(Stored data)
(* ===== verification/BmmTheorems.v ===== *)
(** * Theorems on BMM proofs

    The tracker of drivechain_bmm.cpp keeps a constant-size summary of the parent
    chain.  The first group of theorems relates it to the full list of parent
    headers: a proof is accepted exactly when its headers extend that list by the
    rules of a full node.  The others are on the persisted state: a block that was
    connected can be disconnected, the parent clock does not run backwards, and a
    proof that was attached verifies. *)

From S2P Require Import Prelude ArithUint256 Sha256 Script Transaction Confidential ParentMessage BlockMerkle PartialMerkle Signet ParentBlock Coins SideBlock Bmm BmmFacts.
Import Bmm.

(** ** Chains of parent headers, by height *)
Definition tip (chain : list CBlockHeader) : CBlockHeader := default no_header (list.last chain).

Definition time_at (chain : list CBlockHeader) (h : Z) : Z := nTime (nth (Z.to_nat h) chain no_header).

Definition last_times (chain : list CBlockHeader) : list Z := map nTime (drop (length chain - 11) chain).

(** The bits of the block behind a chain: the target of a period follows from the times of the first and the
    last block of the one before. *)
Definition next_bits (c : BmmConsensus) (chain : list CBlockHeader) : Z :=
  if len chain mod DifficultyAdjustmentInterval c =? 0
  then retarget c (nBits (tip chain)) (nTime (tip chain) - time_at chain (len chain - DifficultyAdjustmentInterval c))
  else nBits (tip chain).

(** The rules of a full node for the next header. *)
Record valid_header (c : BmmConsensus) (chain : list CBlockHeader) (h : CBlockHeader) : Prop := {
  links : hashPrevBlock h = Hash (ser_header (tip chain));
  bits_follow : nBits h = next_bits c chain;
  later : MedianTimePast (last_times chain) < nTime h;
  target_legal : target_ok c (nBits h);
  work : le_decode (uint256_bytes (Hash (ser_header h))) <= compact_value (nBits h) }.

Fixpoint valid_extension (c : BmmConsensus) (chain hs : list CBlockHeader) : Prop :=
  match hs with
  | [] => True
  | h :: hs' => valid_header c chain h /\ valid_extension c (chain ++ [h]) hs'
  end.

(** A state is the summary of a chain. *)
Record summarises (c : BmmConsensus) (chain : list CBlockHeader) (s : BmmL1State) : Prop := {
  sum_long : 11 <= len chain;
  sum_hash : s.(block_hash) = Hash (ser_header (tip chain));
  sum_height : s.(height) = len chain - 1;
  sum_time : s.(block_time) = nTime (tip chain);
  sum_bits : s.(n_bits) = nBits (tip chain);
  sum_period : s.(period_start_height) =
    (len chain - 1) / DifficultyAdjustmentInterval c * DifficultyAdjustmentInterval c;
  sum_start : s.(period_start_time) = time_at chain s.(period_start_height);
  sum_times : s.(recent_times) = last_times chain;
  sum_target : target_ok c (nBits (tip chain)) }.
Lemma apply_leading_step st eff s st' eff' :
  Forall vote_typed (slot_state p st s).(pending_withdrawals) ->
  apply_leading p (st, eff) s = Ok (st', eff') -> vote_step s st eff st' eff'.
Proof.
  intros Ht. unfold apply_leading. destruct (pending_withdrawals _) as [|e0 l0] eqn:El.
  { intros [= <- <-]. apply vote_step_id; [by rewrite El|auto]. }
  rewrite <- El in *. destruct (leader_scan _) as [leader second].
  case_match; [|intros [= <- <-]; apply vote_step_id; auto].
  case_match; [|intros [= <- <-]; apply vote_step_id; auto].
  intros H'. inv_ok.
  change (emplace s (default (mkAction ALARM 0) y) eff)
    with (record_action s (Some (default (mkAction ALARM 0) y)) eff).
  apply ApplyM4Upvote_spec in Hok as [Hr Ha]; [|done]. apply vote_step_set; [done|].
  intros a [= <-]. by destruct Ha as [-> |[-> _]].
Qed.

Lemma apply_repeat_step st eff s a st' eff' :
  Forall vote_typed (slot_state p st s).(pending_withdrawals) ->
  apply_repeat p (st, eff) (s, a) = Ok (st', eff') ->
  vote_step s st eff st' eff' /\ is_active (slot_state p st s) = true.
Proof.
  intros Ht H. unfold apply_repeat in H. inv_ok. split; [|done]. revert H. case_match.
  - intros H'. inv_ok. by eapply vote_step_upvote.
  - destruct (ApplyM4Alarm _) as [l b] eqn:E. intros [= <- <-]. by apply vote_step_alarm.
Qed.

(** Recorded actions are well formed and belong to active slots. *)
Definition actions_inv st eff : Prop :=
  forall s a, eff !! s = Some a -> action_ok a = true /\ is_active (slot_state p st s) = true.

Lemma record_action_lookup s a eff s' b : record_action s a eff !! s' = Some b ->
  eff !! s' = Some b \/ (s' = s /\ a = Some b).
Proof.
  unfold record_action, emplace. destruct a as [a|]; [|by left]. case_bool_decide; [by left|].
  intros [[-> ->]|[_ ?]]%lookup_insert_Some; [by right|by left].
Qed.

EXERCISE GOAL: Every entry is to be transcribed exactly as it stands.

WRITTEN SOLUTION:
(* ===== verification/BmmTheorems.v ===== *)
(** * Theorems on BMM proofs

    The tracker of drivechain_bmm.cpp keeps a constant-size summary of the parent
    chain.  The first group of theorems relates it to the full list of parent
    headers: a proof is accepted exactly when its headers extend that list by the
    rules of a full node.  The others are on the persisted state: a block that was
    connected can be disconnected, the parent clock does not run backwards, and a
    proof that was attached verifies. *)

From S2P Require Import Prelude ArithUint256 Sha256 Script Transaction Confidential ParentMessage BlockMerkle PartialMerkle Signet ParentBlock Coins SideBlock Bmm BmmFacts.
Import Bmm.

(** ** Chains of parent headers, by height *)
Definition tip (chain : list CBlockHeader) : CBlockHeader := default no_header (list.last chain).

Definition time_at (chain : list CBlockHeader) (h : Z) : Z := nTime (nth (Z.to_nat h) chain no_header).

Definition last_times (chain : list CBlockHeader) : list Z := map nTime (drop (length chain - 11) chain).

(** The bits of the block behind a chain: the target of a period follows from the times of the first and the
    last block of the one before. *)
Definition next_bits (c : BmmConsensus) (chain : list CBlockHeader) : Z :=
  if len chain mod DifficultyAdjustmentInterval c =? 0
  then retarget c (nBits (tip chain)) (nTime (tip chain) - time_at chain (len chain - DifficultyAdjustmentInterval c))
  else nBits (tip chain).

(** The rules of a full node for the next header. *)
Record valid_header (c : BmmConsensus) (chain : list CBlockHeader) (h : CBlockHeader) : Prop := {
  links : hashPrevBlock h = Hash (ser_header (tip chain));
  bits_follow : nBits h = next_bits c chain;
  later : MedianTimePast (last_times chain) < nTime h;
  target_legal : target_ok c (nBits h);
  work : le_decode (uint256_bytes (Hash (ser_header h))) <= compact_value (nBits h) }.

Fixpoint valid_extension (c : BmmConsensus) (chain hs : list CBlockHeader) : Prop :=
  match hs with
  | [] => True
  | h :: hs' => valid_header c chain h /\ valid_extension c (chain ++ [h]) hs'
  end.

(** A state is the summary of a chain. *)
Record summarises (c : BmmConsensus) (chain : list CBlockHeader) (s : BmmL1State) : Prop := {
  sum_long : 11 <= len chain;
  sum_hash : s.(block_hash) = Hash (ser_header (tip chain));
  sum_height : s.(height) = len chain - 1;
  sum_time : s.(block_time) = nTime (tip chain);
  sum_bits : s.(n_bits) = nBits (tip chain);
  sum_period : s.(period_start_height) =
    (len chain - 1) / DifficultyAdjustmentInterval c * DifficultyAdjustmentInterval c;
  sum_start : s.(period_start_time) = time_at chain s.(period_start_height);
  sum_times : s.(recent_times) = last_times chain;
  sum_target : target_ok c (nBits (tip chain)) }.
Lemma apply_leading_step st eff s st' eff' :
  Forall vote_typed (slot_state p st s).(pending_withdrawals) ->
  apply_leading p (st, eff) s = Ok (st', eff') -> vote_step s st eff st' eff'.
Proof.
  intros Ht. unfold apply_leading. destruct (pending_withdrawals _) as [|e0 l0] eqn:El.
  { intros [= <- <-]. apply vote_step_id; [by rewrite El|auto]. }
  rewrite <- El in *. destruct (leader_scan _) as [leader second].
  case_match; [|intros [= <- <-]; apply vote_step_id; auto].
  case_match; [|intros [= <- <-]; apply vote_step_id; auto].
  intros H'. inv_ok.
  change (emplace s (default (mkAction ALARM 0) y) eff)
    with (record_action s (Some (default (mkAction ALARM 0) y)) eff).
  apply ApplyM4Upvote_spec in Hok as [Hr Ha]; [|done]. apply vote_step_set; [done|].
  intros a [= <-]. by destruct Ha as [-> |[-> _]].
Qed.

Lemma apply_repeat_step st eff s a st' eff' :
  Forall vote_typed (slot_state p st s).(pending_withdrawals) ->
  apply_repeat p (st, eff) (s, a) = Ok (st', eff') ->
  vote_step s st eff st' eff' /\ is_active (slot_state p st s) = true.
Proof.
  intros Ht H. unfold apply_repeat in H. inv_ok. split; [|done]. revert H. case_match.
  - intros H'. inv_ok. by eapply vote_step_upvote.
  - destruct (ApplyM4Alarm _) as [l b] eqn:E. intros [= <- <-]. by apply vote_step_alarm.
Qed.

(** Recorded actions are well formed and belong to active slots. *)
Definition actions_inv st eff : Prop :=
  forall s a, eff !! s = Some a -> action_ok a = true /\ is_active (slot_state p st s) = true.

Lemma record_action_lookup s a eff s' b : record_action s a eff !! s' = Some b ->
  eff !! s' = Some b \/ (s' = s /\ a = Some b).
Proof.
  unfold record_action, emplace. destruct a as [a|]; [|by left]. case_bool_decide; [by left|].
  intros [[-> ->]|[_ ?]]%lookup_insert_Some; [by right|by left].
Qed.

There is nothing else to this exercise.